(STUDY MATERIAL begins)

(** A successful access leaves the registers and the mapping. *)
Lemma Translate_machine_w virtAddr size writing m physAddr m' :
  machine_w m -> access_size size -> Translate virtAddr size writing m = Ok (inr (physAddr, m')) ->
  machine_w m' /\ in_memory physAddr size.
Proof.
  intros [Hr Hu He] Hs Ht.
  destruct (Translate_total virtAddr size writing m Hu Hs) as (o & Ho & Hspec).
  rewrite Ht in Ho. injection Ho as <-.
  destruct Hspec as (Hal & r & e & Hl & Hro & Hf & Hpa & Hb1 & Hb2 & _).
  destruct (Translate_entry virtAddr size writing m r e) as (m1 & Ht1 & Hu1 & _ & Hmem & Hreg);
    [done..|].
  rewrite Ht in Ht1. injection Ht1 as _ <-. split; [|done].
  split; [by eapply machine_w_same_regs|done|by eapply mem_ok_same].
Qed.

Lemma read_safe addr size w k :
  cpu_w w -> is_s32 addr -> access_size size ->
  (forall v w', is_s32 v -> cpu_w w' -> outcome_safe (k v w')) ->
  outcome_safe (read_or_return ExceptionHandler addr size w k).
Proof.
  intros (m & Em & Hm) Ha Hs Hk. unfold read_or_return, ReadMem, get_machine.
  rewrite Em. cbn [bind].
  destruct (Translate_total addr size false m (mw_mmu _ Hm) Hs) as ([e|[pa m']] & Ht & _);
    rewrite Ht; cbn [bind].
  - pose proof (RaiseException_safe e addr w) as Hr.
    destruct (RaiseException _ _ _ _); simpl in *; try (apply Hr; [by exists m|done]); done.
  - destruct (Translate_machine_w _ _ _ _ _ _ Hm Hs Ht) as [Hm' Hin].
    destruct (load_total pa size m' (mw_mem _ Hm') Hs Hin) as (v & -> & Hv). cbn [bind].
    apply Hk; [done|]. by exists m'.
Qed.

Lemma write_safe addr size value w k :
  cpu_w w -> is_s32 addr -> access_size size ->
  (forall w', cpu_w w' -> outcome_safe (k w')) ->
  outcome_safe (write_or_return ExceptionHandler addr size value w k).
Proof.
  intros (m & Em & Hm) Ha Hs Hk. unfold write_or_return, WriteMem, get_machine.
  rewrite Em. cbn [bind].
  destruct (Translate_total addr size true m (mw_mmu _ Hm) Hs) as ([e|[pa m']] & Ht & _);
    rewrite Ht; cbn [bind].
  - pose proof (RaiseException_safe e addr w) as Hr.
    destruct (RaiseException _ _ _ _); simpl in *; try (apply Hr; [by exists m|done]); done.
  - destruct (Translate_machine_w _ _ _ _ _ _ Hm Hs Ht) as [[Hr' Hu' He'] Hin].
    rewrite store_spec by done. cbn [bind]. apply Hk.
    eexists. split; [reflexivity|]. split; [|done|by apply store_mem_ok].
    by eapply machine_w_same_regs; [|exact Hr'].
Qed.

Lemma run_alu_safe exec i pcAfter w :
  (forall m, machine w = Some m -> alu_safe m (exec i pcAfter m)) -> cpu_w w ->
  outcome_safe (run_alu ExceptionHandler exec i pcAfter w).
Proof.
  intros He (m & Em & Hm). unfold run_alu, get_machine. rewrite Em. cbn [bind].
  specialize (He m Em). destruct (exec i pcAfter m) as [[e v|m' pc]| | | |]; try done.
  - cbn [bind]. apply raise_outcome; [by exists m|done].
  - simpl. destruct He as (Hr & Hs & Hpc). split; [|done]. exists m'.
    split; [done|by eapply same_rest_machine_w].
Qed.

(** The operands on which the simulator itself fails: the overflowing
    division, and the partial word accesses that are not aligned. *)
Definition crash_free (i : Instruction) (m : Machine) : Prop :=
  match opCode i with
  | OP_DIV => ~ (reg (rs i) m = Ok (- 2 ^ 31) /\ reg (rt i) m = Ok (-1))
  | OP_LWL | OP_LWR | OP_SWL | OP_SWR =>
      forall a, reg (rs i) m = Ok a -> Z.land (s32 (a + extra i)) 0x3 = 0
  | _ => True
  end.

Lemma effective_ok i w :
  instr_ok i -> cpu_w w ->
  exists m a, machine w = Some m /\ machine_w m /\ reg (rs i) m = Ok a /\
    effective i w = Ok (s32 (a + extra i)).
Proof.
  intros Hi (m & Em & Hm). destruct (operand_reg i Hi) as ((Hrs & _) & _).
  destruct (reg_w (rs i) m (mw_regs _ Hm) Hrs) as (a & Ea & _).
  exists m, a. unfold effective, get_machine. by rewrite Em, <- Ea; cbn [bind]; rewrite Ea.
Qed.

Lemma merge_target_ok i w :
  instr_ok i -> cpu_w w -> exists v, merge_target i w = Ok v /\ is_s32 v.
Proof.
  intros Hi (m & Em & Hm). destruct (operand_reg i Hi) as ((_ & Hrt & _) & _).
  unfold merge_target, get_machine. rewrite Em. cbn [bind].
  destruct (reg_w LoadReg m (mw_regs _ Hm)) as (lr & -> & _); [done|]. cbn [bind].
  destruct (lr =? rt i); apply reg_w; apply Hm || done.
Qed.

Lemma rt_value i w :
  instr_ok i -> cpu_w w ->
  exists m b, get_machine w = Ok m /\ reg (rt i) m = Ok b /\ is_s32 b.
Proof.
  intros Hi (m & Em & Hm). destruct (operand_reg i Hi) as ((_ & Hrt & _) & _).
  destruct (reg_w (rt i) m (mw_regs _ Hm) Hrt) as (b & Eb & Hb).
  exists m, b. unfold get_machine. by rewrite Em.
Qed.

Lemma byte_mask_s32 v : is_s32 (Z.land v 0xff).
Proof.
  change 0xff with (Z.ones 8). pose proof (land_ones_range v 8). unfold is_s32. lia.
Qed.

Lemma break_safe i pcAfter w v :
  instr_ok i -> cpu_w w -> is_s32 v -> is_s32 pcAfter ->
  outcome_safe (Ok (Break w (rt i) v pcAfter)).
Proof. intros Hi Hw Hv Hpc. split; [done|]. split; [apply Hi|done]. Qed.

Lemma break_safe_0 pcAfter w :
  cpu_w w -> is_s32 pcAfter -> outcome_safe (Ok (Break w 0 0 pcAfter)).
Proof. by intros Hw Hpc. Qed.

Lemma access_sizes : access_size 1 /\ access_size 2 /\ access_size 4.
Proof. unfold access_size. lia. Qed.

Section instruction.
Context (i : Instruction) (pcAfter : Z) (w : World K H).
Context (Hi : instr_ok i) (Hpc : is_s32 pcAfter) (Hw : cpu_w w).

Lemma exec_LB_LWR_safe :
  22 <= code (opCode i) <= 29 ->
  (forall m, machine w = Some m -> crash_free i m) ->
  outcome_safe (exec_LB_LWR ExceptionHandler i pcAfter w).
Proof.
  intros Hc Hcf. destruct access_sizes as (A1 & A2 & A4).
  destruct (effective_ok i w Hi Hw) as (m & a & Em & Hm & Ea & Ee).
  specialize (Hcf m Em). unfold exec_LB_LWR. rewrite Ee. cbn [bind].
  pose proof (s32_range (a + extra i)) as Ht. unfold crash_free in Hcf.
  destruct (opCode i) eqn:Eop; simpl in Hc; try lia; clear Hc.
  - apply read_safe; [done..|]. intros v w' Hv Hw'. apply break_safe; try done.
    destruct (_ && _); auto using byte_mask_s32 with nachos.
  - apply read_safe; [done..|]. intros v w' Hv Hw'. apply break_safe; try done.
    destruct (_ && _); auto using byte_mask_s32 with nachos.
  - destruct (negb _); [by apply raise_outcome|].
    apply read_safe; [done..|]. intros v w' Hv Hw'. apply break_safe; try done.
    destruct (_ && _); auto with nachos.
  - destruct (negb _); [by apply raise_outcome|].
    apply read_safe; [done..|]. intros v w' Hv Hw'. apply break_safe; try done.
    destruct (_ && _); auto with nachos.
  - unfold get_machine. rewrite Em. cbn [bind].
    destruct (operand_reg i Hi) as (_ & [Hr1 Hr2] & _).
    destruct (set_reg_w (rt i) (s32 (Z.shiftl (extra i) 16)) m) as (m' & -> & Hm' & Hs);
      [apply Hm|apply s32_range|done..|].
    cbn [bind]. apply break_safe_0; [|done]. exists m'.
    split; [done|by eapply same_rest_machine_w].
  - destruct (negb _); [by apply raise_outcome|].
    apply read_safe; [done..|]. intros v w' Hv Hw'. by apply break_safe.
  - rewrite (Hcf a Ea). apply read_safe; [done..|]. intros v w' Hv Hw'.
    destruct (merge_target_ok i w' Hi Hw') as (old & -> & _). by apply break_safe.
  - rewrite (Hcf a Ea). apply read_safe; [done..|]. intros v w' Hv Hw'.
    destruct (merge_target_ok i w' Hi Hw') as (old & -> & _).
    apply break_safe; auto with nachos.
Qed.

Lemma store_word_safe size :
  access_size size -> outcome_safe (store_word ExceptionHandler size i pcAfter w).
Proof.
  intros Hs. destruct (effective_ok i w Hi Hw) as (m & a & Em & Hm & Ea & Ee).
  destruct (rt_value i w Hi Hw) as (m' & b & Em' & Eb & Hb).
  unfold store_word. rewrite Ee. cbn [bind]. rewrite Em'. cbn [bind]. rewrite Eb. cbn [bind].
  apply write_safe; auto with nachos. intros w' Hw'. by apply break_safe_0.
Qed.

Lemma exec_SW_SWR_safe :
  56 <= code (opCode i) <= 58 ->
  (forall m, machine w = Some m -> crash_free i m) ->
  outcome_safe (exec_SW_SWR ExceptionHandler i pcAfter w).
Proof.
  intros Hc Hcf. destruct access_sizes as (A1 & A2 & A4).
  destruct (effective_ok i w Hi Hw) as (m & a & Em & Hm & Ea & Ee).
  specialize (Hcf m Em). unfold exec_SW_SWR.
  assert (is_s32 (Z.land (s32 (a + extra i)) (Z.lnot 3))) as Ht
    by (apply land_s32; [apply s32_range|done]).
  unfold crash_free in Hcf.
  destruct (opCode i) eqn:Eop; simpl in Hc; try lia; clear Hc;
    [by apply store_word_safe|..]; rewrite Ee; cbn [bind]; rewrite (Hcf a Ea).
  all: apply read_safe; [done..|]; intros v w' Hv Hw';
    destruct (rt_value i w' Hi Hw') as (m' & b & Em' & Eb & Hb);
    rewrite Em'; cbn [bind]; rewrite Eb; cbn [bind];
    apply write_safe; [done..|]; intros w2 Hw2; by apply break_safe_0.
Qed.

(** Executing a decoded instruction never fails, but for the operands that
    crash the simulator. *)
Lemma execute_ok :
  (forall m, machine w = Some m -> crash_free i m) ->
  outcome_safe (execute ExceptionHandler i pcAfter w).
Proof.
  intros Hcf. destruct access_sizes as (A1 & A2 & A4).
  pose proof (ok_op i Hi) as (O1 & O2 & O3).
  pose proof Hw as (m & Em & Hm). specialize (Hcf m Em).
  pose proof (mw_regs _ Hm) as Hr.
  unfold execute. destruct (opCode i) eqn:Eop; try done;
    try (by apply raise_outcome);
    try (apply run_alu_safe; [|done]; intros m' Em'; rewrite Em in Em'; injection Em' as <-);
    first
    [ apply exec_ADD_BNE_safe; rewrite ?Eop; done
    | apply exec_DIV_JR_safe; rewrite ?Eop; try done;
      intros (Eq & ? & ?); unfold crash_free in Hcf; rewrite Eq in *; by auto
    | apply exec_MFHI_ORI_safe; rewrite ?Eop; done
    | apply exec_SLL_SLTU_safe; rewrite ?Eop; done
    | apply exec_SRA_SUBU_safe; rewrite ?Eop; done
    | apply exec_XOR_XORI_safe; rewrite ?Eop; done
    | apply exec_LB_LWR_safe; rewrite ?Eop; try done;
      intros m' Em'; rewrite Em in Em'; by injection Em' as <-
    | apply exec_SW_SWR_safe; rewrite ?Eop; try done;
      intros m' Em'; rewrite Em in Em'; by injection Em' as <-
    | unfold exec_SB_SH; rewrite Eop; by apply store_word_safe ].
Qed.

End instruction.

(** ** The whole instruction *)

(** The instruction at the program counter is crash-free. *)
Definition next_crash_free (w0 : World K H) : Prop :=
  forall m pc raw w1 i m1,
    machine w0 = Some m -> reg PCReg m = Ok pc ->
    ReadMem ExceptionHandler pc 4 w0 = Ok (Some raw, w1) ->
    Decode (u32 raw) = Ok i -> machine w1 = Some m1 -> crash_free i m1.

Lemma cpu_ok_regs w : cpu_ok w -> exists m, machine w = Some m /\ machine_ok m /\ machine_w m.
Proof. intros (m & ? & Hm). exists m. split_and!; try done. by apply machine_ok_w. Qed.

Lemma finish_outcome o :
  outcome_safe o ->
  safe (o' ← o;
    match o' with
    | Return w => Ok w
    | Break w nextLoadReg nextLoadValue pcAfter =>
        m ← get_machine w;
        m ← finish nextLoadReg nextLoadValue pcAfter m;
        Ok (set_machine m w)
    end).
Proof.
  destruct o as [[w'|w' nr nv pc]| | | |]; try done. simpl.
  intros ((m & Em & Hm) & Hnr & Hnv & Hpc). unfold get_machine. rewrite Em. cbn [bind].
  destruct (finish_ok nr nv pc m) as (m' & -> & Hm'); [done..|]. simpl. by exists m'.
Qed.

(** The second half of [OneInstruction] as a continuation of the fetch. *)
Definition after_fetch (raw : Z) (w : World K H) : res (World K H) :=
  instr ← Decode (u32 raw);
  m ← get_machine w;
  npc ← reg NextPCReg m;
  o ← execute ExceptionHandler instr (s32 (npc + 4)) w;
  match o with
  | Return w => Ok w
  | Break w nextLoadReg nextLoadValue pcAfter =>
      m ← get_machine w;
      m ← finish nextLoadReg nextLoadValue pcAfter m;
      Ok (set_machine m w)
  end.

Lemma after_fetch_safe raw w :
  cpu_w w ->
  (forall i m, Decode (u32 raw) = Ok i -> machine w = Some m -> crash_free i m) ->
  safe (after_fetch raw w).
Proof.
  intros Hw Hcf. unfold after_fetch.
  destruct (Decode_ok (u32 raw)) as (i & Ei & Hi & _). rewrite Ei. cbn [bind].
  pose proof Hw as (m & Em & Hm). unfold get_machine at 1. rewrite Em. cbn [bind].
  destruct (reg_w NextPCReg m (mw_regs _ Hm)) as (npc & -> & _); [done|]. cbn [bind].
  apply finish_outcome, execute_ok; auto with nachos.
Qed.

(** The fetch: an exception, or a state in which the registers are the same. *)
Lemma OneInstruction_ok w :
  cpu_ok w -> next_crash_free w -> safe (OneInstruction ExceptionHandler w).
Proof.
  intros Hw Hcf. pose proof (cpu_ok_w w Hw) as (m & Em & Hm).
  destruct (reg_w PCReg m (mw_regs _ Hm)) as (pc & Epc & Hpc); [done|].
  destruct access_sizes as (_ & _ & A4).
  unfold OneInstruction. unfold get_machine at 1. rewrite Em. cbn [bind].
  rewrite Epc. cbn [bind].
  destruct (Translate_total pc 4 false m (mw_mmu _ Hm) A4) as ([e|[pa m']] & Ht & _).
  - assert (ReadMem ExceptionHandler pc 4 w =
      (w ← RaiseException ExceptionHandler e pc w; Ok (None, w))) as ->
      by (unfold ReadMem, get_machine; rewrite Em; cbn [bind]; by rewrite Ht).
    pose proof (RaiseException_safe e pc w) as Hr.
    destruct (RaiseException _ _ _ _); simpl in *; try (apply Hr; [by exists m|done]); done.
  - destruct (Translate_machine_w _ _ _ _ _ _ Hm A4 Ht) as [Hm' Hin].
    destruct (load_total pa 4 m' (mw_mem _ Hm') A4 Hin) as (raw & Eraw & _).
    assert (ReadMem ExceptionHandler pc 4 w = Ok (Some raw, set_machine m' w)) as Er
      by (unfold ReadMem, get_machine; rewrite Em; cbn [bind]; rewrite Ht; cbn [bind];
          by rewrite Eraw).
    rewrite Er. cbn [bind]. apply after_fetch_safe; [by exists m'|].
    intros i m1 Ei Em1. by eapply Hcf.
Qed.

End safety.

(STUDY MATERIAL ends)

### PROBLEM DETAILS:
The required answer is the exact run of lines above starting at the line with "-> & _). by apply break_safe." and ending at the line with "destruct (rt_value i w'", with both ends present.

### OUTPUT FOR THIS TASK:
    destruct (merge_target_ok i w' Hi Hw') as (old & -> & _). by apply break_safe.
  - rewrite (Hcf a Ea). apply read_safe; [done..|]. intros v w' Hv Hw'.
    destruct (merge_target_ok i w' Hi Hw') as (old & -> & _).
    apply break_safe; auto with nachos.
Qed.

Lemma store_word_safe size :
  access_size size -> outcome_safe (store_word ExceptionHandler size i pcAfter w).
Proof.
  intros Hs. destruct (effective_ok i w Hi Hw) as (m & a & Em & Hm & Ea & Ee).
  destruct (rt_value i w Hi Hw) as (m' & b & Em' & Eb & Hb).
  unfold store_word. rewrite Ee. cbn [bind]. rewrite Em'. cbn [bind]. rewrite Eb. cbn [bind].
  apply write_safe; auto with nachos. intros w' Hw'. by apply break_safe_0.
Qed.

Lemma exec_SW_SWR_safe :
  56 <= code (opCode i) <= 58 ->
  (forall m, machine w = Some m -> crash_free i m) ->
  outcome_safe (exec_SW_SWR ExceptionHandler i pcAfter w).
Proof.
  intros Hc Hcf. destruct access_sizes as (A1 & A2 & A4).
  destruct (effective_ok i w Hi Hw) as (m & a & Em & Hm & Ea & Ee).
  specialize (Hcf m Em). unfold exec_SW_SWR.
  assert (is_s32 (Z.land (s32 (a + extra i)) (Z.lnot 3))) as Ht
    by (apply land_s32; [apply s32_range|done]).
  unfold crash_free in Hcf.
  destruct (opCode i) eqn:Eop; simpl in Hc; try lia; clear Hc;
    [by apply store_word_safe|..]; rewrite Ee; cbn [bind]; rewrite (Hcf a Ea).
  all: apply read_safe; [done..|]; intros v w' Hv Hw';
    destruct (rt_value i w' Hi Hw') as (m' & b & Em' & Eb & Hb);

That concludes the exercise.